PROBLEM TO WORK ON:
Produce an exact copy of the listing.

Start of DATA TO USE

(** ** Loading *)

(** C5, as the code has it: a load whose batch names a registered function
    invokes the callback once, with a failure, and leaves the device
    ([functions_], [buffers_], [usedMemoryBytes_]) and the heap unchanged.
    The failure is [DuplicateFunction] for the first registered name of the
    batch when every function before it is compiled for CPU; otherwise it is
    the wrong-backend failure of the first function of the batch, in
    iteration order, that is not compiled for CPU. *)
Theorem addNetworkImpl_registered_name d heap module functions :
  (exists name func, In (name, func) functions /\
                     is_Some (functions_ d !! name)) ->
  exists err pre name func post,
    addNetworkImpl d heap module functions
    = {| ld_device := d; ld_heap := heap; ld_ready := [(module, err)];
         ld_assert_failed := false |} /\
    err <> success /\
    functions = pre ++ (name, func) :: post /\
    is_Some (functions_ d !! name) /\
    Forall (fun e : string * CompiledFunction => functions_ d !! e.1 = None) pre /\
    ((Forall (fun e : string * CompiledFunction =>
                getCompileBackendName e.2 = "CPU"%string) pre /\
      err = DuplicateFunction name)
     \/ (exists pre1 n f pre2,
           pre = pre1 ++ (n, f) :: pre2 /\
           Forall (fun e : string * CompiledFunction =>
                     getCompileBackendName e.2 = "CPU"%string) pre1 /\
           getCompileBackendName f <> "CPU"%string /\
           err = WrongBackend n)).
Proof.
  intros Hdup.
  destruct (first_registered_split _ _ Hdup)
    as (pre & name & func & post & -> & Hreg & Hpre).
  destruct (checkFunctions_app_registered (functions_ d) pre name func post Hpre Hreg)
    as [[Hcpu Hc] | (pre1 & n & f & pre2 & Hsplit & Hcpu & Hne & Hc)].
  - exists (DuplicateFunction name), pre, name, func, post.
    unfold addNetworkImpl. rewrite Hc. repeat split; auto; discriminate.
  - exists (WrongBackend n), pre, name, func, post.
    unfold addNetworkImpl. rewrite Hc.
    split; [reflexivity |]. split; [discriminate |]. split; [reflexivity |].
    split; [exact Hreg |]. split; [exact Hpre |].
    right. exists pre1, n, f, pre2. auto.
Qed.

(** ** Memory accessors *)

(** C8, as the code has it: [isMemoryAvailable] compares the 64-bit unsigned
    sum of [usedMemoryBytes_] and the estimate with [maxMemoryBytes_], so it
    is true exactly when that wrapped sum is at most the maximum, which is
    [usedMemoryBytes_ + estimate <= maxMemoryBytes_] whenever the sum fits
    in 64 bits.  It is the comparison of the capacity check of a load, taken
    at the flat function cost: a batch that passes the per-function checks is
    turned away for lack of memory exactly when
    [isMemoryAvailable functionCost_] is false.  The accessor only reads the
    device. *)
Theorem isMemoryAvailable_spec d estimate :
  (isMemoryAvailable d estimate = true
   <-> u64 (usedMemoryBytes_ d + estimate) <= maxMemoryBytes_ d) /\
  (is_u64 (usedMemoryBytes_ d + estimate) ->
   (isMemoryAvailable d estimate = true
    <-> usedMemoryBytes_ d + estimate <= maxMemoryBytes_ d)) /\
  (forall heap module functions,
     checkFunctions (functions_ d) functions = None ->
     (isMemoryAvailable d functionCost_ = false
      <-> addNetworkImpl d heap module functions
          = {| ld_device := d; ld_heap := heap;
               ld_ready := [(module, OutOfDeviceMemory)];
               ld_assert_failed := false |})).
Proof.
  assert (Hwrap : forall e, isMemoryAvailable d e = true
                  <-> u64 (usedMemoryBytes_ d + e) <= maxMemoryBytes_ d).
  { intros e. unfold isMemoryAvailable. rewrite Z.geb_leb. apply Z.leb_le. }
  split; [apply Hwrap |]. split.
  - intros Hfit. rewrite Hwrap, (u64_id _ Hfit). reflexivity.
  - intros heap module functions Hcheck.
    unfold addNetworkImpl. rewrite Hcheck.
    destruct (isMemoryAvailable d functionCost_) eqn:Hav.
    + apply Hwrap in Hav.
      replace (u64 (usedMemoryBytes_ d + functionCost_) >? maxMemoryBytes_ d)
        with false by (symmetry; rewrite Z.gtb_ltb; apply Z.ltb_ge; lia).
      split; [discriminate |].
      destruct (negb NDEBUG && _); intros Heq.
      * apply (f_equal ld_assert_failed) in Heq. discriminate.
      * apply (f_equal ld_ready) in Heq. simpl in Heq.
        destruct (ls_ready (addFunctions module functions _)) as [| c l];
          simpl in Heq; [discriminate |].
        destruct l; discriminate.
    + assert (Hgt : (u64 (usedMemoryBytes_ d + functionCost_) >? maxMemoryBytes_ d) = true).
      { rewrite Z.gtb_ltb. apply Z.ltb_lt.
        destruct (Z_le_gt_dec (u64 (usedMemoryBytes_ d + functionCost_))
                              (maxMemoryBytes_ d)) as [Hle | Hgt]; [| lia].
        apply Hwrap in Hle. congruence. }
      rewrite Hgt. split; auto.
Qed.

End of DATA TO USE

THE ANSWER:
(** ** Loading *)

(** C5, as the code has it: a load whose batch names a registered function
    invokes the callback once, with a failure, and leaves the device
    ([functions_], [buffers_], [usedMemoryBytes_]) and the heap unchanged.
    The failure is [DuplicateFunction] for the first registered name of the
    batch when every function before it is compiled for CPU; otherwise it is
    the wrong-backend failure of the first function of the batch, in
    iteration order, that is not compiled for CPU. *)
Theorem addNetworkImpl_registered_name d heap module functions :
  (exists name func, In (name, func) functions /\
                     is_Some (functions_ d !! name)) ->
  exists err pre name func post,
    addNetworkImpl d heap module functions
    = {| ld_device := d; ld_heap := heap; ld_ready := [(module, err)];
         ld_assert_failed := false |} /\
    err <> success /\
    functions = pre ++ (name, func) :: post /\
    is_Some (functions_ d !! name) /\
    Forall (fun e : string * CompiledFunction => functions_ d !! e.1 = None) pre /\
    ((Forall (fun e : string * CompiledFunction =>
                getCompileBackendName e.2 = "CPU"%string) pre /\
      err = DuplicateFunction name)
     \/ (exists pre1 n f pre2,
           pre = pre1 ++ (n, f) :: pre2 /\
           Forall (fun e : string * CompiledFunction =>
                     getCompileBackendName e.2 = "CPU"%string) pre1 /\
           getCompileBackendName f <> "CPU"%string /\
           err = WrongBackend n)).
Proof.
  intros Hdup.
  destruct (first_registered_split _ _ Hdup)
    as (pre & name & func & post & -> & Hreg & Hpre).
  destruct (checkFunctions_app_registered (functions_ d) pre name func post Hpre Hreg)
    as [[Hcpu Hc] | (pre1 & n & f & pre2 & Hsplit & Hcpu & Hne & Hc)].
  - exists (DuplicateFunction name), pre, name, func, post.
    unfold addNetworkImpl. rewrite Hc. repeat split; auto; discriminate.
  - exists (WrongBackend n), pre, name, func, post.
    unfold addNetworkImpl. rewrite Hc.
    split; [reflexivity |]. split; [discriminate |]. split; [reflexivity |].
    split; [exact Hreg |]. split; [exact Hpre |].
    right. exists pre1, n, f, pre2. auto.
Qed.

(** ** Memory accessors *)

(** C8, as the code has it: [isMemoryAvailable] compares the 64-bit unsigned
    sum of [usedMemoryBytes_] and the estimate with [maxMemoryBytes_], so it
    is true exactly when that wrapped sum is at most the maximum, which is
    [usedMemoryBytes_ + estimate <= maxMemoryBytes_] whenever the sum fits
    in 64 bits.  It is the comparison of the capacity check of a load, taken
    at the flat function cost: a batch that passes the per-function checks is
    turned away for lack of memory exactly when
    [isMemoryAvailable functionCost_] is false.  The accessor only reads the
    device. *)
Theorem isMemoryAvailable_spec d estimate :
  (isMemoryAvailable d estimate = true
   <-> u64 (usedMemoryBytes_ d + estimate) <= maxMemoryBytes_ d) /\
  (is_u64 (usedMemoryBytes_ d + estimate) ->
   (isMemoryAvailable d estimate = true
    <-> usedMemoryBytes_ d + estimate <= maxMemoryBytes_ d)) /\
  (forall heap module functions,
     checkFunctions (functions_ d) functions = None ->
     (isMemoryAvailable d functionCost_ = false
      <-> addNetworkImpl d heap module functions
          = {| ld_device := d; ld_heap := heap;
               ld_ready := [(module, OutOfDeviceMemory)];
               ld_assert_failed := false |})).
Proof.
  assert (Hwrap : forall e, isMemoryAvailable d e = true
                  <-> u64 (usedMemoryBytes_ d + e) <= maxMemoryBytes_ d).
  { intros e. unfold isMemoryAvailable. rewrite Z.geb_leb. apply Z.leb_le. }
  split; [apply Hwrap |]. split.
  - intros Hfit. rewrite Hwrap, (u64_id _ Hfit). reflexivity.
  - intros heap module functions Hcheck.
    unfold addNetworkImpl. rewrite Hcheck.
    destruct (isMemoryAvailable d functionCost_) eqn:Hav.
    + apply Hwrap in Hav.
      replace (u64 (usedMemoryBytes_ d + functionCost_) >? maxMemoryBytes_ d)
        with false by (symmetry; rewrite Z.gtb_ltb; apply Z.ltb_ge; lia).
      split; [discriminate |].
      destruct (negb NDEBUG && _); intros Heq.
      * apply (f_equal ld_assert_failed) in Heq. discriminate.
      * apply (f_equal ld_ready) in Heq. simpl in Heq.
        destruct (ls_ready (addFunctions module functions _)) as [| c l];
          simpl in Heq; [discriminate |].
        destruct l; discriminate.
    + assert (Hgt : (u64 (usedMemoryBytes_ d + functionCost_) >? maxMemoryBytes_ d) = true).
      { rewrite Z.gtb_ltb. apply Z.ltb_lt.
        destruct (Z_le_gt_dec (u64 (usedMemoryBytes_ d + functionCost_))
                              (maxMemoryBytes_ d)) as [Hle | Hgt]; [| lia].
        apply Hwrap in Hle. congruence. }
      rewrite Hgt. split; auto.
Qed.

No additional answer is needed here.